**EXERCISE PROMPT:** A line belongs in the answer only if it contains the word "worded"; copy every such line from the listing below.
EXTRACTED RECORDS Block Start
(** C5, the claim as worded fails: in this run the deadline passes without
    the instances having converged (no poll that ends by the deadline finds
    them converged), and the wait still does not return the timeout error:
    its fifth poll, which ends after the deadline, finds them converged and
    the wait returns success. *)
Lemma deadline_passes_and_the_wait_succeeds :
  specDeadlinePassedUnconverged slowlyReady "redis" world0 ∧
  clock world0 + deployRunningThreshold < clock (afterPolls slowlyReady "redis" 5 world0) ∧
  fst (waitForPodContainersRunning slowlyReady "redis" world0) = Ret None.
Proof.
  split; [| split; vm_compute; reflexivity].
  intros k Hle. do 4 (destruct k as [| k]; [reflexivity |]). exfalso.
  pose proof (clock_afterPolls_lower slowlyReady "redis" k
                (afterPolls slowlyReady "redis" 5 world0)) as Hlow.
  assert (afterPolls slowlyReady "redis" (S (S (S (S (S k))))) world0
          = afterPolls slowlyReady "redis" k (afterPolls slowlyReady "redis" 5 world0)) as Heq
    by reflexivity.
  rewrite Heq in Hle.
  assert (clock world0 + deployRunningThreshold
          < clock (afterPolls slowlyReady "redis" 5 world0)) as Hlate
    by (vm_compute; reflexivity).
  lia.
Qed.

(** C9, the claim as worded fails: both pods are ready at the first poll and
    the wait returns success after its first tick, but later than one check
    interval after it was called: at 2.013 s. *)
Lemma ready_on_first_poll_returns_after_the_interval :
  fault (promptlyReady (served world0)) = None ∧
  allReady (instances promptlyReady "redis" world0) ∧
  waitForPodContainersRunning promptlyReady "redis" world0
    = (Ret None, polled promptlyReady "redis" world0) ∧
  clock world0 + deployRunningCheckInterval < clock (polled promptlyReady "redis" world0).
Proof.
  split; [reflexivity |]. split; [apply rangeItems_true; reflexivity |].
  split; vm_compute; reflexivity.
Qed.

(** C2, the claim as worded fails: with no instance at all the health check
    reports converged and the wait returns success at its first poll, well
    before the deadline. *)
Lemma empty_instance_set_reported_converged :
  instances noPods "redis" world0 = [] ∧
  specConverged (instances noPods "redis" world0) = false ∧
  reportsConverged noPods "redis" world0 = true ∧
  waitForPodContainersRunning noPods "redis" world0
    = (Ret None, polled noPods "redis" world0) ∧
  clock (polled noPods "redis" world0) < clock world0 + deployRunningThreshold.
Proof.
  split; [reflexivity |]. split; [reflexivity |]. split; [reflexivity |].
  split; [vm_compute; reflexivity | vm_compute; reflexivity].
Qed.
(** * Sova chatbot API (api/main.py): a shallow embedding and its properties

    The program is one FastAPI module: module-level start-up code (credential
    check, model object), a POST /chat handler that relays a message and the
    caller's history to a hosted model, and a GET / health check.

    The hosted model (google.generativeai) is outside the program.  It is a
    section variable [upstream] below: every theorem holds for whatever the
    provider answers, and what a theorem needs of the provider is written as
    a hypothesis of that theorem. *)

From Stdlib Require Import ZArith Ascii.
From stdpp Require Import base option list strings gmap.

Local Open Scope string_scope.
Local Open Scope Z_scope.
Local Open Scope list_scope.

(** ** Python values the module handles *)

(** [{"text": ...}] is a Python dict, and a provider [Part] is an object whose
    attributes [hasattr] can probe; both are finite maps from names to
    strings. *)
Record Part := { part_attrs : gmap string string }.

Definition hasattr (part : Part) (name : string) : bool :=
  bool_decide (is_Some (part_attrs part !! name)).

Definition getattr (part : Part) (name : string) : option string :=
  part_attrs part !! name.

(** The provider's session turn: [content.role], [content.parts]. *)
Record Content := { content_role : string; content_parts : list Part }.

(** [{"role": entry.role, "parts": parts}], the dict the handler builds for
    [start_chat]. *)
Record ContentDict := {
  dict_role : string;
  dict_parts : list (gmap string string)
}.

(** What is raised inside the handler's [try]: an instance of [Exception]
    (the provider's errors, ValueError, ...), seen through [str(e)], which is
    all the [except] clause reads. *)
Record PyException := { exc_str : string }.

Inductive Result (A : Type) : Type :=
| Ret (a : A)
| Raise (e : PyException).
Arguments Ret {A} a.
Arguments Raise {A} e.

Record Candidate := { finish_reason : Z }.

(** [response.candidates] and the outcome of reading the property
    [response.text]. *)
Record GenerateContentResponse := {
  candidates : list Candidate;
  response_text : Result string
}.

(** [chat_session.history] *)
Record ChatSession := { session_history : list Content }.

(** ** Pydantic models (lines 102-114) *)

Record HistoryPart := { text : string }.

Record HistoryEntry := { role : string; parts : list HistoryPart }.

Record ChatRequest := { message : string; history : list HistoryEntry }.

(** The dict the handler returns: [{"response": ..., "history": ...}]. *)
Record ChatResponse := { response : string; out_history : list HistoryEntry }.

(** ** Module globals *)

(** The arguments of [app.add_middleware(CORSMiddleware, ...)] (lines 17-23). *)
Record CORSMiddleware := {
  allow_origins : list string;
  allow_credentials : bool;
  allow_methods : list string;
  allow_headers : list string
}.

Record FastAPI := {
  title : string;
  description : string;
  version : string;
  user_middleware : list CORSMiddleware
}.
(** X4. [GET] on the content of a debug report or on the screenshot of a
    machine never returns a body.  When the lookup returns a dictionary
    with a text under [file], respectively a text, the answer is the
    internal redirect to that text. *)
Theorem get_of_content_and_screenshot_redirects (r : resource) (w : world mstate) :
  upper (method req) = "GET" ->
  (r_class r = DebugReportContent \/ r_class r = VMScreenShot ->
   forall (b : option body) (w' : world mstate), Resource_index r w <> (inr b, w')) /\
  (r_class r = DebugReportContent ->
   forall (fn : model_method) (i : pyval) (f : string) (st' : mstate),
     model (model_fn (r_name r) "lookup") = Some fn ->
     fn (model_args r) (w_model w) = (inr i, st') ->
     py_getitem i "file" = inr (PStr f) ->
     Resource_index r w =
       (inl (InternalRedirect f),
        after_call (model_fn (r_name r) "lookup") (model_args r) st' w)) /\
  (r_class r = VMScreenShot ->
   forall (fn : model_method) (u : string) (st' : mstate),
     model (model_fn (r_name r) "lookup") = Some fn ->
     fn (model_args r) (w_model w) = (inr (PStr u), st') ->
     Resource_index r w =
       (inl (InternalRedirect u),
        after_call (model_fn (r_name r) "lookup") (model_args r) st' w)).
Proof.
  intros Hm. rewrite (Resource_index_GET r w Hm). split; [|split].
  - intros Hc b w'.
    assert (Hget : forall rb wg, get r w <> (inr rb, wg)).
    { intros rb wg. unfold get.
      destruct Hc as [-> | ->].
      - unfold DebugReportContent_get, bind.
        destruct (Resource_lookup r w) as [[e|r1] wl]; [discriminate|].
        destruct (get_info r1 wl) as [[e|i] wi]; [discriminate|].
        unfold lift. destruct (py_getitem i "file"); [discriminate|].
        apply internal_redirect_raises.
      - unfold VMScreenShot_get, bind.
        destruct (Resource_lookup r w) as [[e|r1] wl]; [discriminate|].
        destruct (get_info r1 wl) as [[e|i] wi]; [discriminate|].
        apply internal_redirect_raises. }
    unfold try, bind. destruct (get r w) as [[e|rb] wg] eqn:E.
    + destruct e; simpl; discriminate.
    + exfalso. exact (Hget rb wg eq_refl).
  - intros Hc fn i f st' Hfn Hcall Hfile.
    unfold get. rewrite Hc.
    unfold DebugReportContent_get, Resource_lookup, getattr_model, call.
    rewrite Hfn. run. rewrite Hcall. unfold get_info.
    change (info (set_info r i)) with (Some i). run.
    rewrite Hfile. reflexivity.
  - intros Hc fn u st' Hfn Hcall.
    unfold get. rewrite Hc.
    unfold VMScreenShot_get, Resource_lookup, getattr_model, call.
    rewrite Hfn. run. rewrite Hcall. reflexivity.
Qed.

(** ** More on the handlers of a collection *)

(** the create of any class up to the call of the model, for a call that
    raises *)
Lemma create_model_raises (c : collection) (w w1 : world mstate) (fn : model_method)
    (params : pyval) (e : exn) (st' : mstate) :
  model (model_fn (c_name c) "create") = Some fn ->
  parse_request w = (inr params, w1) ->
  match c_class c with
  | AsyncCollection | DebugReports | StoragePools => True
  | _ => schema_accepts params (c_name c) "create"
  end ->
  fn (coll_model_args c ++ [params])%list (w_model w1) = (inl e, st') ->
  create c w =
    (inl e, after_call (model_fn (c_name c) "create")
              (coll_model_args c ++ [params])%list st' w1).
Proof.
  intros Hfn Hp Hs Hcall. unfold create.
  assert (Hsync : schema_accepts params (c_name c) "create" ->
                  Collection_create c w =
                    (inl e, after_call (model_fn (c_name c) "create")
                              (coll_model_args c ++ [params])%list st' w1)).
  { intros Ha. unfold Collection_create, bind at 1, try, getattr_model.
    rewrite Hfn. unfold ret at 1. unfold bind at 1. rewrite Hp.
    unfold bind at 1. rewrite (validate_params_accepts _ _ _ w1 Ha).
    unfold bind at 1, call. rewrite Hcall. reflexivity. }
  destruct (c_class c); try (now apply Hsync).
  - unfold AsyncCollection_create, bind at 1, try, getattr_model.
    rewrite Hfn. unfold ret at 1. unfold bind at 1. rewrite Hp.
    unfold bind at 1, call. rewrite Hcall. reflexivity.
  - unfold StoragePools_create, bind at 1, try, getattr_model.
    rewrite Hfn. unfold ret at 1. unfold bind at 1. rewrite Hp.
    unfold bind at 1, call. rewrite Hcall. reflexivity.
  - unfold AsyncCollection_create, bind at 1, try, getattr_model.
    rewrite Hfn. unfold ret at 1. unfold bind at 1. rewrite Hp.
    unfold bind at 1, call. rewrite Hcall. reflexivity.
Qed.
(** Whatever the branch, the new pointer sits at the index that
    [place_pointer] records as dirty. *)
Lemma place_pointer_spec (n : node) (t : Time) (child : node) :
  level (place_pointer bucket n t child) = level n /\
  isLeaf (place_pointer bucket n t child) = isLeaf n /\
  0 <= dirty (place_pointer bucket n t child)
    < Z.of_nat (length (pointers (place_pointer bucket n t child))) /\
  at_index (pointers (place_pointer bucket n t child))
           (dirty (place_pointer bucket n t child)) =
    Some (MkNodePointer (bucket t (uint16 (Z.shiftl (level n) 1))) 0 (Some child) ∅).
Proof.
  unfold place_pointer.
  set (size := Z.of_nat (length (pointers n))).
  set (index := Search size _).
  assert (Hrange : 0 <= index <= size) by (apply Search_range; lia).
  set (np := MkNodePointer _ 0 (Some child) ∅).
  set (make_room := (_ || _ || _)%bool).
  assert (Hroom : make_room = false -> index < size).
  { subst make_room. intros H.
    apply orb_false_iff in H as [H _]. apply orb_false_iff in H as [_ H].
    rewrite Z.geb_leb in H. apply Z.leb_gt in H. exact H. }
  cbn [level isLeaf dirty pointers set_dirty set_pointers].
  split; [reflexivity|]. split; [reflexivity|].
  unfold at_index. destruct (Z.ltb_spec index 0); [lia|].
  destruct make_room.
  - rewrite insert_append_copy by lia.
    rewrite length_app, length_take. simpl. rewrite length_drop.
    split; [lia|].
    rewrite lookup_app_r by (rewrite length_take; lia).
    rewrite length_take.
    replace (Z.to_nat index - Z.to_nat index `min` length (pointers n))%nat
      with 0%nat by lia.
    reflexivity.
  - specialize (Hroom eq_refl). rewrite length_insert.
    split; [lia|]. apply list_lookup_insert_eq. lia.
Qed.
Section OverlapExtras.
Import JsString Deduplicator.

(** X14. The text similarity of the engine is a number between 0 and 1,
    and so is its character part. *)
Theorem calculateTextSimilarity_range :
  forall text1 text2 : string,
    (0 <= calculateTextSimilarity text1 text2
     /\ calculateTextSimilarity text1 text2 <= 1)%Q /\
    (0 <= calculateCharacterSimilarity text1 text2
     /\ calculateCharacterSimilarity text1 text2 <= 1)%Q.
Proof.
  intros text1 text2. split; [| apply calculateCharacterSimilarity_range].
  unfold calculateTextSimilarity.
  destruct (negb (truthy (normalize text1)) || negb (truthy (normalize text2))).
  - split; vm_compute; discriminate.
  - pose proof (jaccard_range
                  (newSet (split " " (normalize text1)))
                  (newSet (split " " (normalize text2)))) as Hj.
    pose proof (calculateCharacterSimilarity_range
                  (normalize text1) (normalize text2)) as Hc.
    cbv zeta in Hj |- *. lra.
Qed.

(** X15. The word overlap that scores the results of the text search is
    symmetric, lies between 0 and 1, and is 1 for a title against
    itself. *)
Theorem calculateSimilarity_facts :
  forall text1 text2 : string,
    GitHubAdapter.calculateSimilarity text1 text2
    = GitHubAdapter.calculateSimilarity text2 text1 /\
    (0 <= GitHubAdapter.calculateSimilarity text1 text2)%Q /\
    (GitHubAdapter.calculateSimilarity text1 text2 <= 1)%Q /\
    (GitHubAdapter.calculateSimilarity text1 text1 == 1)%Q.
Proof.
  intros text1 text2. unfold GitHubAdapter.calculateSimilarity.
  set (w1 := newSet (GitHubAdapter.splitWhitespace (toLowerCase text1))).
  set (w2 := newSet (GitHubAdapter.splitWhitespace (toLowerCase text2))).
  split; [| split; [| split]].
  - rewrite (intersection_comm w1 w2), (union_comm w1 w2). reflexivity.
  - apply (jaccard_range w1 w2).
  - apply (jaccard_range w1 w2).
  - assert (Hw : NoDup w1) by apply newSet_NoDup.
    destruct (newSet_self w1 Hw) as [-> ->].
    assert (Hlen : (0 < List.length w1)%nat)
      by (apply newSet_nonempty, split_nonempty).
    replace (0 <? List.length w1)%nat with true
      by (symmetry; apply Nat.ltb_lt; exact Hlen).
    apply ratio_self, Hlen.
Qed.

End OverlapExtras.

(** ** The engine: the merged candidates *)

Section MergeFacts.
Import JsString Deduplicator DeduplicatorSpec.

Lemma keys_set_In (m : ItemMap) (k : string) (v : SimilarItem.t)
    (k' : string) :
  In k' (map fst (set m k v)) <-> In k' (map fst m) \/ k' = k.
Proof.
  induction m as [| [k0 w] m IH]; simpl.
  - split.
    + intros [H | []]. right. symmetry. exact H.
    + intros [[] | ->]. left. reflexivity.
  - destruct (String.eqb_spec k0 k) as [-> | Hk]; simpl.
    + split; [intro H; left; exact H |].
      intros [H | ->]; [exact H | left; reflexivity].
    + rewrite IH. tauto.
Qed.

Lemma keys_addVector (cur : Z) (m : ItemMap) (x : ScoredEmbedding.t)
    (k : string) :
  In k (map fst (addVector cur m x)) <->
  In k (map fst m) \/
  (isCurrentPR (ScoredEmbedding.type x) (ScoredEmbedding.number x) cur = false
   /\ k = keyOf (ScoredEmbedding.type x) (ScoredEmbedding.number x)).
Proof.
  unfold addVector.
  destruct (isCurrentPR (ScoredEmbedding.type x) (ScoredEmbedding.number x)
              cur).
  - split; [intro H; left; exact H |].
    intros [H | [H _]]; [exact H | discriminate H].
  - rewrite keys_set_In. split.
    + intros [H | H]; [left; exact H | right; split; [reflexivity | exact H]].
    + intros [H | [_ H]]; [left; exact H | right; exact H].
Qed.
EXTRACTED RECORDS Block End
**TASK RESULT:**
(** C5, the claim as worded fails: in this run the deadline passes without
(** C9, the claim as worded fails: both pods are ready at the first poll and
(** C2, the claim as worded fails: with no instance at all the health check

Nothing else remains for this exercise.